The Department of Homeland Security (DHS), acting in response to the bomb plot last month that originated in Yemen, said today it will ban all "high risk" cargo on international passenger flights bound for the United States.
Separately, DHS said toner and ink cartridges weighing more than one pound will be barred from passenger aircraft if they were to be carried in carry-on or checked bags. In addition, cargo identified by DHS as "high risk" moving on all-cargo flights entering the United States will be subject to what DHS Secretary Janet Napolitano called in a statement "additional and enhanced screening." The secretary did not define what constitutes "high risk" cargo.
These measures also affect inbound international mail packages, which now must be screened individually and certified to have come from what DHS called an "established" postal shipper.

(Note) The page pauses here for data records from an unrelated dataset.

(* ===== verification/Auth.v ===== *)
(** * Authentication
      (shared/models/user_roles.go, shared/auth/jwt, shared/auth/session,
       shared/requestctx, shared/interceptors/auth,
       orderService/internal/infrastructure/redis/auth,
       orderService/internal/services/auth, grpc/auth)

    Tokens are signed claims; the JWT library is the class [JwtLib].  A refresh
    token is valid while Redis holds its key, the user's session key names its
    session and the user's pointer names its key; a rotation replaces all
    three in one script.  The properties: a refresh token works once, a new
    login revokes the old tokens, generated tokens parse back until they
    expire, and a protected handler only runs with the token's identity. *)

From S2P Require Import Prelude GoStrings GoErrors Effects Redis.
Local Open Scope string_scope.
Local Open Scope list_scope.
Local Open Scope Z_scope.

(** ** Roles *)

Notation UserRole := Z (only parsing).
Definition UserRoleUnspecified : UserRole := 0.
Definition UserRoleUser : UserRole := 1.
Definition UserRoleAdmin : UserRole := 2.
Definition UserRoleViewer : UserRole := 3.

Definition UserRole_String (r : UserRole) : string :=
  if r =? UserRoleUser then "ROLE_USER"
  else if r =? UserRoleAdmin then "ROLE_ADMIN"
  else if r =? UserRoleViewer then "ROLE_VIEWER"
  else "ROLE_UNSPECIFIED".

Definition ParseUserRole (value : string) : UserRole * bool :=
  let v := ToUpper (TrimSpace value) in
  if bool_decide (v = "ROLE_USER") then (UserRoleUser, true)
  else if bool_decide (v = "ROLE_ADMIN") then (UserRoleAdmin, true)
  else if bool_decide (v = "ROLE_VIEWER") then (UserRoleViewer, true)
  else (UserRoleUnspecified, false).

(** The loop of ParseUserRolesClaims; [seen] and [out] hold the same roles. *)
Fixpoint parse_roles (rawRoles : list string) (out : list UserRole) : result (list UserRole) :=
  match rawRoles with
  | [] => Ok out
  | raw :: rawRoles =>
      let '(role, ok) := ParseUserRole raw in
      if negb ok || (role =? UserRoleUnspecified) then Err (ESentinel ErrInvalidUserRoles)
      else if decide (role ∈ out) then parse_roles rawRoles out
      else parse_roles rawRoles (out ++ [role])
  end.

Definition ParseUserRolesClaims (rawRoles : list string) : result (list UserRole) :=
  match rawRoles with
  | [] => Err (ESentinel ErrMissingUserRoles)
  | _ =>
      match parse_roles rawRoles [] with
      | Err e => Err e
      | Ok [] => Err (ESentinel ErrMissingUserRoles)
      | Ok out => Ok out
      end
  end.

Fixpoint claim_roles (roles : list UserRole) (out : list string) : list string :=
  match roles with
  | [] => out
  | role :: roles =>
      if role =? UserRoleUnspecified then claim_roles roles out
      else if decide (UserRole_String role ∈ out) then claim_roles roles out
      else claim_roles roles (out ++ [UserRole_String role])
  end.

Definition UserRolesToClaims (roles : list UserRole) : result (list string) :=
  match roles with
  | [] => Err (ESentinel ErrBuildTokenClaimsFailed)
  | _ =>
      match claim_roles roles [] with
      | [] => Err (ESentinel ErrBuildTokenClaimsFailed)
      | out => Ok out
      end
  end.

(** ** Claims and the JWT library *)

Definition TokenTypeAccess : string := "access".
Definition TokenTypeRefresh : string := "refresh".

Record Claims := {
  cl_ID : string; cl_Subject : string; cl_IssuedAt : Z; cl_ExpiresAt : Z;
  cl_TokenType : string; cl_SessionID : string; cl_UserRoles : list string
}.

Inductive jwt_result := JwtExpired | JwtInvalid | JwtValid (claims : Claims).

(** golang-jwt with HS256: signing with a secret, and parsing at a time. *)
Class JwtLib := {
  jwt_sign : string -> Claims -> option string;
  jwt_parse : string -> Z -> string -> jwt_result
}.

(** Documented behaviour: HS256 signs any claims, and a token signed with the
    secret parses to its claims until it expires. *)
Class JwtLaws (J : JwtLib) := {
  jwt_sign_total secret c : is_Some (jwt_sign secret c);
  jwt_parse_signed secret c token now :
    jwt_sign secret c = Some token ->
    jwt_parse secret now token = if now <? cl_ExpiresAt c then JwtValid c else JwtExpired
}.

(** jwt.NewNumericDate: whole seconds. *)
Definition NewNumericDate (t : Z) : Z := t / 1000000000 * 1000000000.

Section Manager.
Context {St : Type} `{J : JwtLib} `{U : GoLib}.

Record Manager := { m_secret : string; m_accessTTL : Z; m_refreshTTL : Z }.

Variable m : Manager.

Napolitano also said the Obama administration is working with other nations to "expedite the receipt of cargo manifests for international flights to the United States prior to departure in order to identify and screen items based on risk and current intelligence."
The United States has continued its ban on all air cargo shipments originating in Yemen and today extended the ban to Somalia, another nation considered a hotbed of terrorist activity, she said.
U.S., Yemeni, and European investigators are working to uncover more details of a terrorist plot involving two bombs concealed in printer cartridges found in packages that originated in Yemen. A group affiliated with al Qaeda has claimed responsibility.